(* ===== verification/TpmHpke.v ===== *)
(** Package [tpm/hpke] ([hpke.go], [kem.go], [aead.go], [ecdhzgen_tpm.go]): the
    receiving side of HPKE with the Diffie-Hellman step on a TPM.  HKDF, the AEAD
    and the TPM are classes; the sending side is the reference. *)

From S2P Require Import Prelude Bytes GoLib TpmKeys.

(** ** Libraries *)

(** HKDF with SHA-256: [hkdf.Extract] of secret and salt and [hkdf.Expand] of key, info and length; without
    salt it is as if it were empty. *)
Class HkdfLib := {
  hkdf_Extract : list byte → list byte → list byte;
  hkdf_Expand : list byte → list byte → nat → list byte;
}.
Class HkdfLaws (K : HkdfLib) := {
  length_Expand prk info l : (l ≤ 255 * 32)%nat → length (hkdf_Expand prk info l) = l;
}.

(** AES-128 in Galois counter mode: nonce, text and associated data. *)
Class AeadLib := {
  aead : Type;
  aead_New : list byte → option aead;
  aead_Open : aead → list byte → list byte → list byte → option (list byte);
  aead_Seal : aead → list byte → list byte → list byte → list byte;
}.
Class AeadLaws (A : AeadLib) := {
  aead_New_key key : length key = 16%nat → is_Some (aead_New key);
  aead_Open_Seal a nonce pt aad : length nonce = 12%nat → aead_Open a nonce (aead_Seal a nonce pt aad) aad = Some pt;
}.

(** The suite of the package: KEM_P256_HKDF_SHA256, KDF_HKDF_SHA256, AEAD_AES128GCM. *)
Definition tpmSuite : Z * Z * Z := (16, 1, 1).
Definition KeySize : nat := 16.
Definition NonceSize : nat := 12.
Definition ExtractSize : nat := 32.
Definition modeID : byte := x00.
Definition versionLabel : string := "HPKE-v1".

Section hpke.
Context {KD : HkdfLib} {A : AeadLib} {K : KemLib}.

(** ** [ecdhzgen_tpm.go] *)

(** A point as its two coordinates. *)
Abbreviation TPMSECCPoint := (list byte * list byte)%type.
Definition ErrInvalidKEMSharedSecret {T} : result failure T := fail "hpke: invalid KEM shared secret".

(** Given the execution of the command by the TPM, and what is in its answer. *)
Definition ECDHZGen (Execute : TPMSECCPoint → option (option TPMSECCPoint)) (pubPoint : TPMSECCPoint) : result failure (list byte) :=
  OutPoint ← lib "failed to compute shared point" (Execute pubPoint);
  zPoint ← lib "failed to umarshal shared point" OutPoint;
  if be_val zPoint.1 =? 0 then ErrInvalidKEMSharedSecret else Ok zPoint.1.

(** ** [kem.go] *)

Definition ECDHZGenFunc : Type := TPMSECCPoint → result failure (list byte).

Definition sizeDH : nat := (256 + 7) / 8.
Definition hash_Size : nat := 32.

Definition kem_getSuiteID : list byte := string_bytes "KEM" ++ be_bytes 2 tpmSuite.1.1.

Definition kem_labeledExtract (salt label info : list byte) : list byte :=
  hkdf_Extract (string_bytes versionLabel ++ kem_getSuiteID ++ label ++ info) salt.
Definition kem_labeledExpand (prk label info : list byte) (l : nat) : list byte :=
  hkdf_Expand prk (be_bytes 2 (Z.of_nat l) ++ string_bytes versionLabel ++ kem_getSuiteID ++ label ++ info) l.

Definition extractExpand (dh kemCtx : list byte) : list byte :=
  let eaePkr := kem_labeledExtract [] (string_bytes "eae_prk") dh in
  kem_labeledExpand eaePkr (string_bytes "shared_secret") kemCtx hash_Size.

Definition calcDH (ecdhZGen : ECDHZGenFunc) (dh : list byte) (pubPoint : TPMSECCPoint) : result failure (list byte) :=
  b ← fwrap "failed calculate dh using ecdhzgen" (ecdhZGen pubPoint);
  match copy_right dh (length dh) b with Some dh => Ok dh | None => Err Panicked end.

(** [dh] and the context. *)
Definition coreDecap (ecdhZGen : ECDHZGenFunc) (dh : list byte) (pubKey : kem_key) (ct : list byte) :
    result failure (list byte * list byte) :=
  if (length ct <? 65)%nat || negb (bool_decide (head ct = Some x04)) then fail "expected ct in uncompressed SEC1 format"
  else
    let pubPoint := (take 32 (drop 1 ct), drop 33 ct) in
    dh ← calcDH ecdhZGen dh pubPoint;
    pkRm ← lib "kem" (Kem_MarshalBinary pubKey);
    Ok (dh, ct ++ pkRm).

Definition decapsulate (ecdhZGen : ECDHZGenFunc) (pubKey : kem_key) (ct : list byte) : result failure (list byte) :=
  '(dh, kemCtx) ← coreDecap ecdhZGen (replicate sizeDH x00) pubKey ct;
  Ok (extractExpand dh kemCtx).

(** ** [aead.go] *)

Record openContext := MkOpenContext {
  sharedSecret : list byte;
  secret : list byte;
  keyScheduleContext : list byte;
  exporterSecret : list byte;
  key : list byte;
  baseNonce : list byte;
  sequenceNumber : list byte;
  AEAD : aead;
  nonce : list byte;
}.
Definition with_nonce (c : openContext) (n : list byte) : openContext :=
  MkOpenContext (sharedSecret c) (secret c) (keyScheduleContext c) (exporterSecret c) (key c) (baseNonce c) (sequenceNumber c) (AEAD c) n.
Definition with_sequence (c : openContext) (s : list byte) : openContext :=
  MkOpenContext (sharedSecret c) (secret c) (keyScheduleContext c) (exporterSecret c) (key c) (baseNonce c) s (AEAD c) (nonce c).

Definition getSuiteID : list byte :=
  string_bytes "HPKE" ++ be_bytes 2 tpmSuite.1.1 ++ be_bytes 2 tpmSuite.1.2 ++ be_bytes 2 tpmSuite.2.

(** The same for the receiver and the context. *)
Definition labeledExpand (prk label info : list byte) (l : nat) : list byte :=
  hkdf_Expand prk (be_bytes 2 (Z.of_nat l) ++ string_bytes versionLabel ++ getSuiteID ++ label ++ info) l.

(** [None]: a panic. *)
Definition Export (c : openContext) (exporterContext : list byte) (l : nat) : option (list byte) :=
  let maxLength := (255 * ExtractSize)%nat in
  if (maxLength <? l)%nat then None
  else Some (labeledExpand (exporterSecret c) (string_bytes "sec") exporterContext l).

Definition xor_byte (a b : byte) : byte := byte_of (Z.lxor (byte_val a) (byte_val b)).

(** Into the buffer of the context; [None]: an index out of range. *)
Definition calcNonce (c : openContext) : option openContext :=
  let n := length (baseNonce c) in
  if (length (sequenceNumber c) <? n)%nat || (length (nonce c) <? n)%nat then None
  else Some (with_nonce c (zip_with xor_byte (baseNonce c) (sequenceNumber c) ++ drop n (nonce c))).

Definition ErrAEADSeqOverflows {T} : result failure T := fail "hpke: AEAD sequence number overflows".

(** From the last byte to the first, with the carry. *)
Fixpoint add_carry (l : list byte) (carry : Z) : list byte * Z :=
  match l with
  | [] => ([], carry)
  | b :: l =>
      let '(l, carry) := add_carry l carry in
      let sum := byte_val b + carry in
      (byte_of (Z.land sum 255) :: l, Z.shiftr sum 8)
  end.

Definition increment (c : openContext) : result failure unit * openContext :=
  let allOnes := foldl (λ a b, Z.land a (byte_val b)) 255 (sequenceNumber c) in
  if allOnes =? 255 then (ErrAEADSeqOverflows, c)
  else
    let '(s, carry) := add_carry (sequenceNumber c) 1 in
    let c := with_sequence c s in
    if negb (carry =? 0) then (ErrAEADSeqOverflows, c) else (Ok tt, c).

Definition Open (c : openContext) (ct aad : list byte) : result failure (list byte) * openContext :=
  match calcNonce c with
  | None => (Err Panicked, c)
  | Some c =>
      match aead_Open (AEAD c) (nonce c) ct aad with
      | None => (fail "cipher: message authentication failed", c)
      | Some pt => match increment c with (Err e, c) => (Err e, c) | (Ok _, c) => (Ok pt, c) end
      end
  end.

(** ** [hpke.go] *)

Record Receiver := MkReceiver { publicKey : kem_key; tpmKEM : ECDHZGenFunc; info : list byte }.
Definition NewReceiver (pubKey : kem_key) (info : list byte) (ecdhZGen : ECDHZGenFunc) : Receiver :=
  MkReceiver pubKey ecdhZGen info.

Definition labeledExtract (salt label ikm : list byte) : list byte :=
  hkdf_Extract (string_bytes versionLabel ++ getSuiteID ++ label ++ ikm) salt.

Definition keySchedule (ss info : list byte) : result failure openContext :=
  let pskIDHash := labeledExtract [] (string_bytes "psk_id_hash") [] in
  let infoHash := labeledExtract [] (string_bytes "info_hash") info in
  let keySchCtx := [modeID] ++ pskIDHash ++ infoHash in
  let secret := labeledExtract ss (string_bytes "secret") [] in
  let key := labeledExpand secret (string_bytes "key") keySchCtx KeySize in
  aead ← lib "aead" (aead_New key);
  let baseNonce := labeledExpand secret (string_bytes "base_nonce") keySchCtx NonceSize in
  let exporterSecret := labeledExpand secret (string_bytes "exp") keySchCtx ExtractSize in
  Ok (MkOpenContext ss secret keySchCtx exporterSecret key baseNonce (replicate NonceSize x00) aead (replicate NonceSize x00)).

Definition Setup (r : Receiver) (enc : list byte) : result failure openContext :=
  ss ← decapsulate (tpmKEM r) (publicKey r) enc;
  keySchedule ss (info r).

(** Messages opened one after the other, until one fails. *)
Fixpoint open_all (c : openContext) (ms : list (list byte * list byte)) : result failure (list (list byte)) * openContext :=
  match ms with
  | [] => (Ok [], c)
  | (ct, aad) :: ms =>
      match Open c ct aad with
      | (Err e, c) => (Err e, c)
      | (Ok pt, c) => match open_all c ms with (Err e, c) => (Err e, c) | (Ok pts, c) => (Ok (pt :: pts), c) end
      end
  end.
End hpke.

(** ** The sequence number and the nonces *)

Section counter.
Context {KD : HkdfLib} {A : AeadLib} {K : KemLib}.

Lemma add_carry_spec l carry l' carry' : 0 ≤ carry ≤ 1 → add_carry l carry = (l', carry') →
  length l' = length l ∧ 0 ≤ carry' ≤ 1 ∧ be_val l' + carry' * 256 ^ Z.of_nat (length l) = be_val l + carry.
Proof.
  intros Hc. induction l as [|b l IH] in l', carry' |- *; cbn [add_carry]; [intros [= <- <-]; change (256 ^ Z.of_nat (length (@nil byte))) with 1; lia|].
  destruct (add_carry l carry) as [l1 c1] eqn:E. intros [= <- <-]. destruct (IH _ _ eq_refl) as (Hlen & Hr & Hv).
  cbn [length]. split; [by rewrite Hlen|]. pose proof (byte_val_range b) as Hb. rewrite Z.shiftr_div_pow2 by lia. change (2 ^ 8) with 256.
  split; [split; [apply Z.div_pos; lia|]; enough ((byte_val b + c1) / 256 < 2) by lia; apply Z.div_lt_upper_bound; lia|].
  rewrite !be_val_cons, byte_val_of, Hlen. change 255 with (Z.ones 8). rewrite Z.land_ones by lia. change (2 ^ 8) with 256. rewrite Z.mod_mod by lia.
  rewrite Nat2Z.inj_succ, Z.pow_succ_r by lia. pose proof (Z.div_mod (byte_val b + c1) 256 ltac:(lia)). nia.
Qed.

Lemma land_ones_all l a : 0 ≤ a < 256 → foldl (λ a b, Z.land a (byte_val b)) a l = 255 ↔ a = 255 ∧ Forall (λ b, byte_val b = 255) l.
Proof.
  assert (∀ x y, 0 ≤ x < 256 → Z.land x y = 255 → x = 255) as Hl.
  { intros x y Hx Hxy. rewrite <- (Z.mod_small x (2 ^ 8)) by (change (2 ^ 8) with 256; lia). rewrite <- Z.land_ones by lia.
    change (Z.ones 8) with 255. by rewrite <- Hxy, Z.land_assoc, Z.land_diag. }
  assert (∀ x y, 0 ≤ x < 256 → 0 ≤ y < 256 → Z.land x y = 255 ↔ x = 255 ∧ y = 255) as Hand.
  { intros x y Hx Hy. split; [|by intros [-> ->]]. intros Hxy. split; [by eapply Hl|]. apply (Hl y x); [done|]. by rewrite Z.land_comm. }
  induction l as [|b l IH] in a |- *; intros Ha; cbn [foldl]; [split; [by split|by intros []]|].
  pose proof (byte_val_range b) as Hb. rewrite IH.
  - rewrite (Hand a (byte_val b)) by done. rewrite Forall_cons. tauto.
  - split; [apply Z.land_nonneg; lia|]. change 256 with (2 ^ 8). destruct (Z.eq_dec (Z.land a (byte_val b)) 0) as [->|]; [lia|].
    apply Z.log2_lt_pow2; [pose proof (proj2 (Z.land_nonneg a (byte_val b)) (or_introl (proj1 Ha))); lia|].
    eapply Z.le_lt_trans; [apply Z.log2_land; lia|]. apply Z.min_lt_iff. destruct (Z.eq_dec a 0) as [->|]; [left; cbn; lia|].
    left. apply Z.log2_lt_pow2; lia.
Qed.

Lemma all_ones l : Forall (λ b, byte_val b = 255) l ↔ be_val l = 256 ^ Z.of_nat (length l) - 1.
Proof.
  induction l as [|b l IH]; [by split|]. rewrite Forall_cons, IH, be_val_cons. cbn [length]. rewrite Nat2Z.inj_succ, Z.pow_succ_r by lia.
  pose proof (be_val_range l). pose proof (byte_val_range b). split; [intros [-> ->]; lia|]. intros Hv. nia.
Qed.

(** One step of the counter, up to its largest value. *)
Lemma increment_spec c : let n := 256 ^ Z.of_nat (length (sequenceNumber c)) in
  if be_val (sequenceNumber c) =? n - 1 then increment c = (ErrAEADSeqOverflows, c)
  else ∃ s, increment c = (Ok tt, with_sequence c s) ∧ length s = length (sequenceNumber c) ∧ be_val s = be_val (sequenceNumber c) + 1.
Proof.
  cbn zeta. unfold increment. pose proof (land_ones_all (sequenceNumber c) 255 ltac:(lia)) as Hall. rewrite all_ones in Hall.
  destruct (Z.eqb_spec (be_val (sequenceNumber c)) (256 ^ Z.of_nat (length (sequenceNumber c)) - 1)) as [He|He].
  - by rewrite (proj2 Hall (conj eq_refl He)).
  - rewrite (proj2 (Z.eqb_neq _ 255)) by naive_solver. destruct (add_carry _ 1) as [s carry] eqn:E.
    apply add_carry_spec in E as (Hlen & Hr & Hv); [|lia]. pose proof (be_val_range (sequenceNumber c)). pose proof (be_val_range s). rewrite Hlen in *.
    assert (carry = 0) as -> by nia. cbn [Z.eqb negb]. exists s. split_and!; [done..|lia].
Qed.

» **What the task requires**: Only the lines above from the line with "Definition extractExpand (dh" to the line with "Definition with_nonce (c", those two lines included, should be reproduced exactly.

» **Response area**:
Definition extractExpand (dh kemCtx : list byte) : list byte :=
  let eaePkr := kem_labeledExtract [] (string_bytes "eae_prk") dh in
  kem_labeledExpand eaePkr (string_bytes "shared_secret") kemCtx hash_Size.

Definition calcDH (ecdhZGen : ECDHZGenFunc) (dh : list byte) (pubPoint : TPMSECCPoint) : result failure (list byte) :=
  b ← fwrap "failed calculate dh using ecdhzgen" (ecdhZGen pubPoint);
  match copy_right dh (length dh) b with Some dh => Ok dh | None => Err Panicked end.

(** [dh] and the context. *)
Definition coreDecap (ecdhZGen : ECDHZGenFunc) (dh : list byte) (pubKey : kem_key) (ct : list byte) :
    result failure (list byte * list byte) :=
  if (length ct <? 65)%nat || negb (bool_decide (head ct = Some x04)) then fail "expected ct in uncompressed SEC1 format"
  else
    let pubPoint := (take 32 (drop 1 ct), drop 33 ct) in
    dh ← calcDH ecdhZGen dh pubPoint;
    pkRm ← lib "kem" (Kem_MarshalBinary pubKey);
    Ok (dh, ct ++ pkRm).

Definition decapsulate (ecdhZGen : ECDHZGenFunc) (pubKey : kem_key) (ct : list byte) : result failure (list byte) :=
  '(dh, kemCtx) ← coreDecap ecdhZGen (replicate sizeDH x00) pubKey ct;
  Ok (extractExpand dh kemCtx).

(** ** [aead.go] *)

Record openContext := MkOpenContext {
  sharedSecret : list byte;
  secret : list byte;
  keyScheduleContext : list byte;
  exporterSecret : list byte;
  key : list byte;
  baseNonce : list byte;
  sequenceNumber : list byte;
  AEAD : aead;
  nonce : list byte;
}.
Definition with_nonce (c : openContext) (n : list byte) : openContext :=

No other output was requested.